Assuming WLOG that $A$ is diagonal we have
$\Big\Vert X\Big\Vert_F^2 = \text{trace}\Big(X^*AB\Big)-\text{trace}\Big(X^*BA\Big)=\text{trace}\Big(AX^*B\Big)-\text{trace}\Big(X^*BA\Big) =0$
where $A$ being diagonal means it is normal so it commutes with $X^*$ per Fuglede and $\text{trace}\Big(AX^*B\Big)=\text{trace}\Big(X^*BA\Big)$ per cyclic property of trace.

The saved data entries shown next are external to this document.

(* ===== verification/SessionOptionFacts.v ===== *)
(** * What the session options guarantee

    The command line of a selection, the selection it reports as applied, and
    the commands that change an option of a running session. *)

From S2P Require Import Prelude RustStr RustOrd Ids SessionTypes RecordTypes SpecTypes.
From S2P Require Import OneShotFacts SessionOptions.

Local Open Scope N_scope.

(** ** The catalogs *)

#[export] Instance option_text_dec value : Decision (option_text value).
Proof. unfold option_text. apply _. Defined.
#[export] Instance option_id_dec id : Decision (option_id id).
Proof. unfold option_id. apply _. Defined.

(** An option takes effect on the command line, or in the name of the model. *)
Definition effective (o : SessionOption) : bool :=
  ap_composed_into_model (so_apply o) || negb (bool_decide (ap_launch (so_apply o) = None)).

(** A default that normalization keeps; a launched option has a text. *)
Definition kind_ok (kind : SessionOptionKind) (launched : bool) : bool :=
  match kind with
  | Kind_Select _ text => bool_decide (option_text text) && bool_decide (trim text = text)
  | Kind_Boolean _ => negb launched
  end.

Definition option_ok (o : SessionOption) : bool :=
  bool_decide (option_id (so_id o)) && negb (bool_decide (so_id o = str "model"))
  && kind_ok (so_kind o) (negb (bool_decide (ap_launch (so_apply o) = None))).

Definition options_ok (options : list SessionOption) : bool :=
  forallb option_ok options && bool_decide (NoDup (so_id <$> options))
  && (len options <=? SESSION_OPTION_VALUES_MAX).

(** The models of a catalog, and what an unlisted model may have: its options
    take effect. *)
Definition catalog_ok (id : AdapterId) (c : AgentSessionOptionCatalog) : bool :=
  forallb (λ model, options_ok (sm_options model)
                    && (negb (bool_decide (adapter_id_str id = str "cursor"))
                        || forallb effective (sm_options model))) (oc_models c)
  && options_ok (unlisted_model_options id) && forallb effective (unlisted_model_options id)
  && negb (bool_decide (ap_launch (oc_model_apply c) = None)).

Lemma catalogs_ok id c : session_option_catalog id = Ok c → catalog_ok id c = true.
Proof.
  destruct id as [id]. unfold session_option_catalog. cbn [adapter_id_str]. intros H.
  repeat (case_bool_decide; [injection H as <-; subst id; vm_compute; reflexivity|]).
  discriminate.
Qed.

(** ** Normalization *)

Definition normal_value (value : SessionOptionValue) : Prop :=
  match value with
  | OptionString text => option_text text ∧ trim text = text
  | OptionBoolean _ => True
  end.

Lemma normalize_value_Ok value text :
  normalize_value value = Ok text → option_text text ∧ trim text = text.
Proof.
  unfold normalize_value. intros [H [= <-]]%seq_Ok.
  rewrite guard_err_Ok, !orb_false_iff, N.ltb_ge, chars_any_false in H.
  destruct H as [[He Hl] Hc]. rewrite trim_idem. split; [|done].
  split_and!; [|done|done]. rewrite trim_idem. by intros E; rewrite E in He.
Qed.

Lemma normalize_normal text :
  option_text text → trim text = text → normalize_value text = Ok text.
Proof.
  intros (Hne & Hl & Hc) E. unfold normalize_value. rewrite E in *. apply seq_Ok. split; [|done].
  apply guard_err_Ok. rewrite !orb_false_iff, N.ltb_ge, chars_any_false.
  split_and!; [by destruct text|done|done].
Qed.

(** What every normalized selection is. *)
Definition selection_normal (s : SessionOptionSelection) : Prop :=
  (option_text (selection_model s) ∧ trim (selection_model s) = selection_model s)
  ∧ N.of_nat (size (selection_values s)) <= SESSION_OPTION_VALUES_MAX
  ∧ ∀ id value, selection_values s !! id = Some value →
      id ≠ str "model" ∧ option_id id ∧ normal_value value.

Lemma validate_option_id_Ok id : validate_option_id id = Ok tt ↔ option_id id.
Proof.
  unfold validate_option_id, option_id. rewrite guard_err_Ok, !orb_false_iff, N.ltb_ge.
  rewrite chars_any_false. destruct id; cbn; naive_solver.
Qed.

Lemma normalize_entry_Ok entry entry' :
  normalize_entry entry = Ok entry' →
  fst entry' = fst entry ∧ fst entry ≠ str "model" ∧ option_id (fst entry)
  ∧ normal_value (snd entry').
Proof.
  destruct entry as [id value]. unfold normalize_entry. intros [Hi H]%seq_Ok.
  apply validate_option_id_Ok in Hi. apply seq_Ok in H as [Hm H]. rewrite guard_err_Ok in Hm.
  bool_prop. destruct value as [text|flag].
  - apply result_bind_Ok in H as (text' & Ht & [= <-]).
    split_and!; [done|done|done|]. by apply normalize_value_Ok in Ht.
  - injection H as <-. by split_and!.
Qed.

Lemma normalize_entry_normal id value :
  id ≠ str "model" → option_id id → normal_value value →
  normalize_entry (id, value) = Ok (id, value).
Proof.
  intros Hm Hi Hv. unfold normalize_entry. apply validate_option_id_Ok in Hi. rewrite Hi.
  rewrite bool_decide_eq_false_2 by done. cbn [guard_err mbind result_bind].
  destruct value as [text|flag]; [|done]. destruct Hv as [Ht E].
  by rewrite (normalize_normal text Ht E).
Qed.

Lemma mapM_normalize l l' :
  mapM normalize_entry l = Ok l' →
  l'.*1 = l.*1 ∧ ∀ id value, (id, value) ∈ l' →
    id ≠ str "model" ∧ option_id id ∧ normal_value value.
Proof.
  revert l'. induction l as [|entry l IH]; intros l'; cbn.
  { intros [= <-]. split; [done|]. by intros id value ?%elem_of_nil. }
  intros (entry' & He & (rest & Hr & [= <-])%result_bind_Ok)%result_bind_Ok.
  apply normalize_entry_Ok in He as (E & Hm & Hi & Hv). destruct (IH rest Hr) as [Ef Hall].
  cbn. rewrite E, Ef. split; [done|]. intros id value [<-|Hin]%elem_of_cons; [|by apply Hall].
  cbn [fst snd] in *. by subst.
Qed.

Lemma normalize_selection_normal selection s :
  normalize_selection selection = Ok s → selection_normal s.
Proof.
  unfold normalize_selection. intros (model & Hm & H)%result_bind_Ok.
  apply seq_Ok in H as [Hsize H]. apply result_bind_Ok in H as (values & Hv & [= <-]).
  rewrite guard_err_Ok, N.ltb_ge in Hsize. apply mapM_normalize in Hv as [E Hall].
  assert (Hnd : NoDup values.*1) by (rewrite E; exact (btree_keys_NoDup (selection_values selection))).
  split; [by apply normalize_value_Ok in Hm|split; cbn [selection_values]].
  - rewrite <- length_map_to_list, map_to_list_to_map by done.
    rewrite <- (length_fmap fst), E, length_fmap, btree_iter_length. done.
  - intros id value Hin%elem_of_list_to_map_2. by apply Hall.
Qed.

Lemma mapM_normal l :
  (∀ id value, (id, value) ∈ l → id ≠ str "model" ∧ option_id id ∧ normal_value value) →
  mapM normalize_entry l = Ok l.
Proof.
  induction l as [|[id value] l IH]; intros Hall; [done|]. cbn [mapM].
  destruct (Hall id value) as (Hm & Hi & Hv); [by left|].
  rewrite (normalize_entry_normal id value Hm Hi Hv). cbn [mbind result_bind].
  rewrite IH; [done|]. intros id' value' Hin. apply Hall. by right.
Qed.

(** Normalizing a normalized selection changes nothing. *)
Lemma normalize_selection_idem s : selection_normal s → normalize_selection s = Ok s.
Proof.
  intros ([Ht Et] & Hsize & Hv). unfold normalize_selection.
  rewrite (normalize_normal _ Ht Et). cbn [mbind result_bind].
  rewrite (proj2 (N.ltb_ge _ _)) by done. cbn [guard_err mbind result_bind].
  rewrite mapM_normal.
  - cbn [mbind result_bind]. destruct s as [model values]. cbn. do 2 f_equal.
    apply map_eq. intros id. unfold btree_iter. apply option_eq. intros value.
    rewrite <- elem_of_list_to_map, <- elem_of_btree_iter; [done|]. apply btree_keys_NoDup.
  - intros id value Hin%elem_of_btree_iter. by apply Hv.
Qed.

After diagonalizing, we may assume $A$ is a diagonal matrix. Thus, we may write it in the block diagonal form as $A = \bigoplus_{i=1}^m c_iI_{k_i}$ where $c_i \in \mathbb{C}$, $c_i \neq c_j$ whenever $i \neq j$, and $k_i$ are positive integers s.t. $\sum_{i=1}^m k_i = n$. Then the commutant of $A$ is $\{A\}’ = \bigoplus_{i=1}^m M_{k_i}(\mathbb{C})$, which can be verified by a direct calculation. Thus, as $X \in \{A\}’$ we must have $X_{kl} = 0$ whenever $k, l \in \{1, \cdots, n\}$ are in different blocks. As $X = AB - BA$ and $A$ is diagonal, we have, when $k, l \in \{1, \cdots, n\}$ are in different blocks,
$$0 = X_{kl} = (A_{kk} - A_{ll})B_{kl}$$
Since $k, l$ are in different blocks, $A_{kk} \neq A_{ll}$, whence $B_{kl} = 0$ whenever $k, l$ are in different blocks. But this means $B \in \bigoplus_{i=1}^m M_{k_i}(\mathbb{C}) = \{A\}’$, i.e., $A$ and $B$ commute, so $X = AB - BA = 0$.

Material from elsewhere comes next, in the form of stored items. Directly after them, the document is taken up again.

(** [None] is the panic of an exhausted sequence. *)
(* engine/lib.rs reduce_provider_event *)
Definition reduce_provider_event (snapshot : ProviderSnapshot) (source : ProviderSource)
    (source_sequence : N) (event : ProviderEvent)
    : option (ProviderSnapshot * ProviderReduction) :=
  canonical_sequence ← checked_add (ps_sequence snapshot) 1;
  let '(snapshot, interaction_transitions) :=
    reduce_event_body snapshot source canonical_sequence event in
  let snapshot := refresh_provider_activity snapshot in
  let snapshot :=
    with_source_cursor source (λ c, c <| cursor_sequence := source_sequence |>) snapshot in
  let snapshot := with_source_cursor source (λ c, c <| cursor_stale := false |>) snapshot in
  let snapshot := snapshot <| ps_sequence := canonical_sequence |>
                           <| ps_last_event := Some event |> in
  let snapshot := snapshot <| ps_stale := existsb cursor_stale (ps_sources snapshot) |> in
  Some (snapshot, MkReduction canonical_sequence interaction_transitions).

(* engine/lib.rs reduce_provider_gap *)
Definition reduce_provider_gap (snapshot : ProviderSnapshot) (source : ProviderSource)
    (source_sequence missed : N) : option (ProviderSnapshot * N) :=
  let snapshot := with_source_cursor source (λ c, c
    <| cursor_sequence := source_sequence |>
    <| cursor_gap_count ::= λ n, saturating_add n missed |>
    <| cursor_stale := true |>) snapshot in
  let snapshot := snapshot <| ps_gap_count ::= λ n, saturating_add n missed |>
                           <| ps_stale := true |> in
  sequence ← checked_add (ps_sequence snapshot) 1;
  Some (snapshot <| ps_sequence := sequence |>, sequence).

The map $T: M_n\big(\mathbb F\big)\longrightarrow M_n\big(\mathbb F\big)$ given by $T\big(C\big) = AC-CA$ is diagonalizable since $A$ is.

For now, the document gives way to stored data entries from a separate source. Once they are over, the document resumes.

(* ===== verification/ReduceFacts.v ===== *)
(** * Facts of the provider reduction

    Interactions keep distinct, bounded, increasing ids; the transitions a
    reduction reports replay to exactly the set of interactions it leaves
    open; the cursors, the subagents and the derived activity stay coherent. *)

From S2P Require Import Prelude RustStr Ids SessionTypes ProviderTypes EngineReduce.

Local Open Scope N_scope.

(** ** Lists *)

Lemma update_first_nodup {A} {B} (key : A → B) `{!EqDecision B} (k : B) (f : A → A) l :
  NoDup (key <$> l) →
  update_first (λ x, bool_decide (key x = k)) f l
  = (λ x, if bool_decide (key x = k) then f x else x) <$> l.
Proof.
  induction l as [|x l IH]; cbn; [done|]. intros [Hx Hnd]%NoDup_cons.
  case_bool_decide as E; [|by rewrite IH].
  f_equal. symmetry. rewrite <- (list_fmap_id l) at 2. apply list_fmap_ext.
  intros n y Hy. rewrite bool_decide_eq_false_2; [done|]. intros E'. apply Hx. rewrite E, <- E'.
  apply list_elem_of_fmap. exists y. split; [done|]. by eapply list_elem_of_lookup_2.
Qed.

Lemma retain_filter {A} (p : A → bool) l : retain p l = List.filter p l.
Proof. induction l as [|x l IH]; cbn; [done|]. by rewrite IH. Qed.

Lemma retain_length {A} (p : A → bool) l : len (retain p l) <= len l.
Proof. unfold len. pose proof (sublist_length _ _ (retain_sublist p l)). lia. Qed.

Lemma update_first_key {A B} (key : A → B) (p : A → bool) (f : A → A) l :
  (∀ x, key (f x) = key x) → key <$> update_first p f l = key <$> l.
Proof.
  intros Hf. induction l as [|x l IH]; cbn; [done|]. destruct (p x); cbn; congruence.
Qed.

Lemma update_first_length {A} (p : A → bool) (f : A → A) l :
  len (update_first p f l) = len l.
Proof.
  unfold len. f_equal. induction l as [|x l IH]; cbn; [done|]. destruct (p x); cbn; congruence.
Qed.

Lemma len_app {A} (l k : list A) : len (l ++ k) = len l + len k.
Proof. unfold len. rewrite length_app. lia. Qed.
Lemma len_nil {A} : len (@nil A) = 0.
Proof. done. Qed.
Lemma remove_at_split {A} n (l : list A) x r :
  remove_at n l = Some (x, r) → ∃ l1 l2, l = l1 ++ x :: l2 ∧ r = l1 ++ l2 ∧ length l1 = n.
Proof.
  revert n x r. induction l as [|y l IH]; intros [|n] x r; cbn; [done|done| |].
  - intros [= -> ->]. by exists [], r.
  - destruct (remove_at n l) as [[z r']|] eqn:E; [|done]. intros [= -> <-].
    destruct (IH _ _ _ E) as (l1 & l2 & -> & -> & <-). by exists (y :: l1), l2.
Qed.

Lemma remove_at_None {A} n (l : list A) : remove_at n l = None → (length l <= n)%nat.
Proof.
  revert n. induction l as [|y l IH]; intros [|n]; cbn; [lia|lia|done|].
  destruct (remove_at n l) as [[]|] eqn:E; [done|]. intros _. apply IH in E. lia.
Qed.

Lemma position_lt {A} (p : A → bool) l n : position p l = Some n → (n < length l)%nat.
Proof.
  revert n. induction l as [|x l IH]; intros n; cbn; [done|]. destruct (p x).
  - intros [= <-]. lia.
  - intros (m & Hm & ->)%fmap_Some. apply IH in Hm. lia.
Qed.

(** ** Open interactions and their replay *)

(** The ids of the interactions not resolved, in order. *)
Definition open_ids (l : list ProviderInteraction) : list ProviderInteractionId :=
  pi_id <$> List.filter interaction_is_unresolved l.

(** What a subscriber that follows the transitions knows to be open; a
    transition that does not fit is refused. *)
Definition replay_transition (open : list ProviderInteractionId)
    (t : ProviderInteractionTransition) : option (list ProviderInteractionId) :=
  match t with
  | TransRequested interaction =>
      if bool_decide (pi_id interaction ∈ open) then None else Some (open ++ [pi_id interaction])
  | TransResolved interaction_id _ =>
      if bool_decide (interaction_id ∈ open)
      then Some (List.filter (λ k, negb (bool_decide (k = interaction_id))) open) else None
  end.
Fixpoint replay (open : list ProviderInteractionId) (ts : list ProviderInteractionTransition)
    : option (list ProviderInteractionId) :=
  match ts with
  | [] => Some open
  | t :: ts' => open' ← replay_transition open t; replay open' ts'
  end.

Lemma replay_app open ts1 ts2 :
  replay open (ts1 ++ ts2) = (open' ← replay open ts1; replay open' ts2).
Proof.
  revert open. induction ts1 as [|t ts1 IH]; intros open; cbn; [done|].
  destruct (replay_transition open t); cbn; [apply IH|done].
Qed.

Lemma filter_other_id (k : ProviderInteractionId) l :
  k ∉ l → List.filter (λ x, negb (bool_decide (x = k))) l = l.
Proof.
  induction l as [|x l IH]; cbn; [done|]. intros Hk.
  rewrite bool_decide_eq_false_2 by (intros ->; apply Hk; constructor). cbn.
  rewrite IH; [done|]. intros Hin. apply Hk. by constructor.
Qed.

Lemma replay_resolved_middle open1 open2 k o :
  k ∉ open1 → k ∉ open2 →
  replay_transition (open1 ++ k :: open2) (TransResolved k o) = Some (open1 ++ open2).
Proof.
  intros H1 H2. cbn. rewrite bool_decide_eq_true_2 by set_solver. f_equal.
  rewrite List.filter_app. cbn. rewrite bool_decide_eq_true_2 by done. cbn.
  by rewrite !filter_other_id.
Qed.

Lemma open_ids_app l1 l2 : open_ids (l1 ++ l2) = open_ids l1 ++ open_ids l2.
Proof. unfold open_ids. by rewrite List.filter_app, fmap_app. Qed.

Lemma open_ids_subset l k : k ∈ open_ids l → k ∈ pi_id <$> l.
Proof.
  unfold open_ids. rewrite !list_elem_of_fmap. intros (i & -> & Hi). exists i. split; [done|].
  rewrite list_elem_of_In, filter_In in Hi. rewrite list_elem_of_In. tauto.
Qed.

Lemma open_ids_cons i l :
  open_ids (i :: l) = if interaction_is_unresolved i then pi_id i :: open_ids l else open_ids l.
Proof. unfold open_ids. cbn. by destruct (interaction_is_unresolved i). Qed.

Lemma open_ids_length l : len (open_ids l) <= len l.
Proof.
  unfold len, open_ids. rewrite length_fmap. pose proof (List.filter_length_le interaction_is_unresolved l).
  lia.
Qed.

(** ** Resolving a selection

    Every resolution of the code picks, among the interactions, some that are
    open, each with an outcome; [g] is that choice. *)

Definition select (g : ProviderInteraction → option ProviderInteractionOutcome)
    (l : list ProviderInteraction)
    : list (ProviderInteractionId * ProviderInteractionOutcome) :=
  omap (λ i, pair (pi_id i) <$> g i) l.

Definition resolve_by (g : ProviderInteraction → option ProviderInteractionOutcome)
    (i : ProviderInteraction) : ProviderInteraction :=
  match g i with
  | Some outcome => i <| pi_status := InteractionResolvedAs outcome |>
  | None => i
  end.

Definition selected_transitions (g : ProviderInteraction → option ProviderInteractionOutcome)
    (l : list ProviderInteraction) : list ProviderInteractionTransition :=
  omap (λ i, TransResolved (pi_id i) <$> g i) l.

Lemma matching_ids_select p o l :
  matching_ids p o l = select (λ i, if p i then Some o else None) l.
Proof.
  unfold matching_ids, select. induction l as [|i l IH]; cbn; [done|].
  destruct (p i); cbn; [by f_equal|done].
Qed.

Lemma progress_ids_select p l :
  progress_ids p l = select (λ i, if p i then provider_progress_outcome i else None) l.
Proof.
  unfold select. induction l as [|i l IH]; cbn; [done|].
  destruct (p i); cbn; [|done]. destruct (provider_progress_outcome i); cbn; [by f_equal|done].
Qed.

$T^2\big(B\big)=T\big(AB-BA\big)=T\big(X\big)=AX-XA=\mathbf 0$
$\implies B \in \ker T^2=\ker T$ since $T$ is diagonalizable, i.e. $\mathbf 0=T\big(B\big)=X$
Idea : by similarity you may assume that $A$ is a diagonal matrix with blocks $\lambda_iI_i$ where $\lambda_i$ are the eigenvalues and $I_i$ the $n_i\times n_i$ identity matrix. Then as $XA=AX$ the matrix $X$ has to be likewise block-diagonal with $n_i\times n_i$ blocks $X_i$ corresponding (in the same position) to the $\lambda_iI_i$ blocks in $A$. If you want $AB-BA$ to be not null you have to choose some non zero entries outside of the $n_i\times n_i$ blocks $B_i$ on the diagonal. But then $AB-BA$ has non-zero entries outside the $n_i\times n_i$ diagonal blocks hence contradiction with $XA=AX$. The easy case is when $A$ is $n\times n$ and has $n$ distinct eigenvalues, because then $AX=XA$ entails that $X$ is a diagonal matrix, and nilpotent hence null.